A particle with charge q and kinetic energy K travels in a uniform magnetic field of magnitude B. If the particle moves in a circular path of radius R, find expressions for each of the following. (Use any variable or symbol stated above as necessary.)

(a) its speed
v =

(b) its mass
m =
asked Feb 10, 2012 in Physics

Start by writing the equation for magnetic force:

magnetic force = q*v*B

Now write the equation for centripetal acceleration:

a = v^2 / R

Force = m*a

plugging in a we get:

Force = m* v^2 / R

Now set magnetic force equal to force:

q*v*B  = m* v^2 / R

Now we need to use K.

K = (1/2)m*v^2

multiplying by 2 this becomes:

2K = m*v^2  , which we can now subsitute into the equation above and get:

q*v*B  = 2K / R

Solving for v we get:

v = 2K/ (R*q*B)

Part B, similarly we can calculate mass by using the force equation again:

Force = m*a

and so solving for m we get:

m = Force / a

Where Force = q*v*B furthermore the v can be replaced for what we got in part A.

so Force = q*(2K/ (R*q*B))*B

and a = v^2 / R, furthermore the v can be replaced for what we got in part A.
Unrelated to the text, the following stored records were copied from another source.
(** The checks before the app server is made: [anErr] stands for a failed
    [ListTools], an unknown tool, or another generation in the meantime. *)
Definition Start_checks (a : answer) (s : GenerationSession) : result Z :=
  if negb (anRunning a) then Err (worker "CodexOS generation is not running")
  else match sessionGeneration (anNumber a) s with
  | None => Err (worker "Codex generation number is unavailable")
  | Some generation =>
      if match gsGeneration s with Some g => negb (g =? generation) | None => false end then
        Err (worker "Codex generation session belongs to another generation")
      else if gsClosed s then Err (worker "Codex generation session is closed")
      else Ok generation
  end.

(** The commit of a start: the thread exists. *)
Definition Start_publish (thread : bytes) (generation : Z) (s : GenerationSession) : option error * GenerationSession :=
  if gsClosed s then (Some (worker "Codex generation session is closed"), s)
  else (None, set_started true (set_generation (Some generation) (set_thread thread (set_runCtx true (set_server true s))))).

Definition finishStart (err : option error) (s : GenerationSession) : GenerationSession :=
  let s := match err with Some _ => set_startErr err s | None => s end in
  closeGenerationChannel (gsStartDone s) (set_startDone None (set_startingServer false s)).

(** [belongsToCurrentGeneration] *)
Definition belongsToCurrentGeneration (number : option Z) (s : GenerationSession) : bool :=
  match gsGeneration s, number with Some g, Some n => n =? g | _, _ => false end.

(** ** A turn *)

(** Who called [runTurnWithInterview]: the planning half of a sequence, its
    implementation half, a continuation, or an interview turn with the admission
    channel it made. *)
Inductive caller := BySequence (done : chan) | ByImplementation (done : chan) | ByContinuation | ByInterview (admission : chan).

Record turnCall := mkCall { tcCaller : caller; tcPhase : turn_phase; tcPrompt : bytes; tcResume : option nat }.

Definition interviewOf (c : turnCall) : option chan := match tcCaller c with ByInterview adm => Some adm | _ => None end.
Definition is_interview (c : turnCall) : bool := match interviewOf c with Some _ => true | None => false end.
Definition permissionOf (c : turnCall) : permission :=
  if bool_decide (tcPhase c = Planning) then planningPermissionProfile
  else if is_interview c then interviewPermissionProfile else implementorPermissionProfile.

(** A paused review waits for its continuation again. *)
Definition awaitContinuation (y : nat) (s : GenerationSession) : GenerationSession :=
  let s := set_pendingReview (Some y) s in
  let s := if bool_decide (gsActiveResume s = Some y) then set_activeResume None s else s in
  set_lastStatus StatusInterrupted
    (set_yieldState (if bool_decide (outcome_at y s = OutcomeCompleted) then ReviewYieldAwaitingContinuation else ReviewYieldFailed) s).
Definition start_step a (p : pc) s : option (pc * GenerationSession) :=
  match p with
  | StartEnter k =>
      match Start_enter s with
      | (StartDoneAlready, s) => Some (then_start k None, s)
      | (StartError err, s) => Some (then_start k (Some err), s)
      | (StartJoin done, s) => Some (StartWait done k, s)
      | (StartOwner, s) => Some (StartChecks k, s)
      end
  | StartWait done k =>
      match waitUntil done (anTimeout a) s with
      | Some true => Some (then_start k (Start_joined s), s)
      | Some false => Some (then_start k (Some (worker "Codex generation session start was cancelled")), s)
      | None => None
      end
  | StartChecks k =>
      Some (match Start_checks a s with Ok generation => StartTools generation k | Err err => StartFinish (Some err) k end, s)
  | StartTools generation k =>
      Some (match anErr a with
            | Some err => StartUnhealthy (GenerationWorkerError (txt "could not discover running guest tools") (Some err)) k
            | None => if match anNumber a with Some g => negb (g =? generation) | None => true end
                      then StartUnhealthy (worker "Codex generation session belongs to another generation") k
                      else StartLaunch generation k
            end, s)
  | StartLaunch generation k =>
      Some (if gsClosed s then StartFinish (Some (worker "Codex generation session is closed")) k else StartServing generation k, s)
  | StartServing generation k =>
      Some (match anErr a with
            | Some err => StartUnhealthy (generationError err) k
            | None => if anTimeout a then StartFinish (Some (worker "Codex generation session start was cancelled")) k
                      else StartCommit (anTurn a) generation k
            end, s)
  | StartUnhealthy err k => Some (StartFinish (Some err) k, markUnhealthy s)
  | StartCommit thread generation k => let '(err, s) := Start_publish thread generation s in Some (StartFinish err k, s)
  | StartFinish err k => Some (then_start k err, finishStart err s)
  | _ => None
  end.
Lemma enter_turn a p s p' s' :
  thread_step quote harness a p s = Some (p', s') → state_inv s → in_turn p' = true → in_turn p = true ∨ ¬ turn_open s.
Proof.
  intros H Hinv Ht. step_cases p H; unfold then_start, return_turn, return_review in *; repeat case_match; cbn in *; try discriminate;
    try (by left); right; intros [Hc|[Hc|Hc]].
  all: repeat match goal with E : _ || _ = false |- _ => apply orb_false_iff in E as [? E] end.
  all: try (apply (si_server _ Hinv) in Hc).
  all: repeat match goal with E : negb _ = false |- _ => apply negb_false_iff in E end; repeat case_bool_decide; congruence.
Qed.

Lemma enter_sequence a p s p' s' :
  thread_step quote harness a p s = Some (p', s') → in_sequence p' = true →
  in_sequence p = true ∨ gsInitialActive s = false ∧ gsClosed s = false.
Proof. intros H Ht. step_cases p H; reached. Qed.

Lemma enter_initial a p s p' s' :
  thread_step quote harness a p s = Some (p', s') → in_initial p' = true → in_initial p = true ∨ gsInitialStarted s = false.
Proof. intros H Ht. step_cases p H; reached. Qed.

Lemma last_kind {A} (P : A → Prop) l x :
  (∀ l1 y l2, l = l1 ++ y :: l2 → P y → Forall P l2) → ((∃ y, y ∈ l ∧ P y) → P x) →
  ∀ l1 y l2, l ++ [x] = l1 ++ y :: l2 → P y → Forall P l2.
Proof.
  intros Hl Hx l1 y l2. destruct l2 as [|z l2 _] using rev_ind; [constructor|]. intros E Hy.
  rewrite app_comm_cons, app_assoc in E. apply app_inj_tail in E as [-> ->]. apply Forall_app. split; [by eapply Hl|].
  apply Forall_singleton, Hx. exists y. split; [|done]. apply elem_of_app. right. by left.
Qed.

Lemma interview_permission c : call_wf c → is_interview c = true → permissionOf c = interviewPermissionProfile.
Proof.
  unfold call_wf, permissionOf, is_interview, interviewOf. destruct (tcCaller c); try done. by intros [-> _].
Qed.

(** A session whose first interview turn was asked for sends nothing else. *)
Lemma sent_last c ready thread s :
  thread_ok (TurnSend c ready thread) s → (∃ rq, rq ∈ gsSent s ∧ interview_request rq) → interview_request (startTurnRequest c).
Proof.
  intros Hok (rq & Hin & Hi). destruct (is_interview c) eqn:Ei; [apply interview_permission; [by apply (ok_call _ _ Hok)|done]|].
  pose proof (ok_ordinary _ _ Hok c eq_refl eq_refl Ei) as HF. rewrite Forall_forall in HF. by apply HF in Hin.
Qed.

Lemma own_sent a p s p' s' :
  thread_step quote harness a p s = Some (p', s') → thread_ok p s → state_inv s → guarantee p s s' →
  (completed_evidence s → completed_evidence s') →
  Forall permission_fits (gsSent s')
  ∧ ((∃ rq, rq ∈ gsSent s' ∧ rqPermission rq = implementorPermissionProfile) → completed_evidence s')
  ∧ ((∃ rq, rq ∈ gsSent s' ∧ interview_request rq) → gsMode s' ≠ GenerationMode)
  ∧ (∀ l1 rq l2, gsSent s' = l1 ++ rq :: l2 → interview_request rq → Forall interview_request l2).
Proof.
  intros H Hok Hinv G Hcomp. destruct (sent_step _ _ _ _ _ H) as [->|(c & ready & t & -> & ->)].
  { split_and!; [apply (si_permission _ Hinv)|intros Hx; by apply Hcomp, (si_implementor _ Hinv)| |apply (si_last _ Hinv)].
    intros Hx. by apply (gu_mode _ _ _ G), (si_interview _ Hinv). }
  split_and!.
  - apply Forall_app. split; [apply (si_permission _ Hinv)|]. apply Forall_singleton. unfold permission_fits. cbn.
    unfold permissionOf. case_bool_decide; [done|]. by destruct (is_interview c).
  - intros (rq & [Hin|Hin%list_elem_of_singleton]%elem_of_app & Hperm); apply Hcomp; [by apply (si_implementor _ Hinv); exists rq|subst rq].
    by eapply (ok_implementor _ _ Hok).
  - intros (rq & [Hin|Hin%list_elem_of_singleton]%elem_of_app & Hi); apply (gu_mode _ _ _ G); [by apply (si_interview _ Hinv); exists rq|subst rq].
    eapply (ok_mode _ _ Hok); [done|]. revert Hi. unfold interview_request. cbn. unfold permissionOf. case_bool_decide; [done|].
    by destruct (is_interview c).
  - apply last_kind; [apply (si_last _ Hinv)|]. by apply sent_last with ready t.
Qed.

Lemma own_state a p s p' s' :
  thread_step quote harness a p s = Some (p', s') → thread_ok p s → state_inv s → bounded a s → guarantee p s s' →
  (∀ h, harness = Some h → json_ok h ∧ (json_depth h ≤ 100)%nat) → state_inv s'.
Proof.
  intros H Hok Hinv Hb G Hh. pose proof (completed_step _ _ _ _ _ H Hok Hinv Hb) as Hcomp. destruct (server_step _ _ _ _ _ H) as [Hsv1 Hsv2].
  destruct (own_sent _ _ _ _ _ H Hok Hinv G Hcomp) as (H1 & H2 & H3 & H4). split; try assumption.
  - intros Hc. destruct (gsClosed s) eqn:Ec; [|by apply Hsv2]. destruct (gsServer s') eqn:Es; [|done].
    destruct (Hsv1 eq_refl) as [Hs|Hs]; [|congruence]. apply (si_server _ Hinv) in Ec. congruence.
  - intros Hi. assert (Hn : gsEvidence s = None).
    { apply (si_fresh _ Hinv). destruct (gsInitialStarted s) eqn:E; [|done]. rewrite (gu_initial _ _ _ G E) in Hi. done. }
    destruct (gu_evidence _ _ _ G) as [He|[He|He]]; [congruence| |done]. destruct (ok_initial _ _ Hok He) as [Hs _].
    rewrite (gu_initial _ _ _ G Hs) in Hi. done.
  - intros e He. destruct (gsEvidence s) as [e0|] eqn:E0.
    + destruct (evidence_step _ _ _ _ _ e0 H Hok Hinv Hb E0) as (e1 & He1 & Hs). assert (e1 = e) as -> by congruence.
      eapply reachable_steps; [by apply (si_evidence _ Hinv)|done].
    + destruct (begun_step _ _ _ _ _ e H E0 He) as (g & -> & HB).
      eexists g, _, harness, _, _, _, e. split_and!; [by apply (ok_generation _ _ Hok)|done|exact HB|apply rtc_refl].
  - intros Hp. destruct (gsPlanningCompleted s) eqn:Ep.
    + destruct (si_planned _ Hinv Ep) as [?|?]; [left; auto|right; by apply (gu_closed _ _ _ G)].
    + destruct (planned_step _ _ _ _ _ H Ep Hp) as ((done & r & ->) & He & Hc). rewrite Hc.
      destruct (ok_plan _ _ Hok eq_refl) as [?|?]; [left; by apply Hcomp|by right].
  - destruct (continued_step _ _ _ _ _ H) as [->|(c & ad & y & r & _ & Hy & Hr & -> & _)]; [apply (si_nodup _ Hinv)|].
    apply NoDup_app. split_and!; [apply (si_nodup _ Hinv)| |apply NoDup_singleton]. intros z Hz Hz'%list_elem_of_singleton. subst z.
    apply (si_continued _ Hinv) in Hz as (r' & Hy' & Hr'). congruence.
  - intros y. assert (Hold : y ∈ gsContinued s → started_yield y s') by (intros Hin; eapply started_step, (si_continued _ Hinv); done).
    destruct (continued_step _ _ _ _ _ H) as [->|(c & ad & z & r & _ & _ & _ & -> & Hz)]; [done|].
    intros [Hin|Hin%list_elem_of_singleton]%elem_of_app; [auto|by subst z].
  - intros g Hg. destruct (generation_step _ _ _ _ _ _ H Hg) as [?|?]; [by apply (si_generation _ Hinv)|by apply (ok_generation _ _ Hok)].
  - by eapply proposals_step, (si_proposals _ Hinv).
Qed.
so a =  (2K/ (R*q*B))^2) / R

plugging into the equation for m we get:

m = *q*(2K/ (R*q*B))*B) / (2K/ (R*q*B))^2) / R

after simplifying we get that:

m = (R*q*B)^2 / (2K)
answered Feb 18, 2012 by ~Expert~ (3,856 points)
selected Feb 18, 2012 by Joey33
a) v=2K/(RqB)

b) (RqB)^2/2K
answered Feb 15, 2012 by ~Rookie~ (80 points)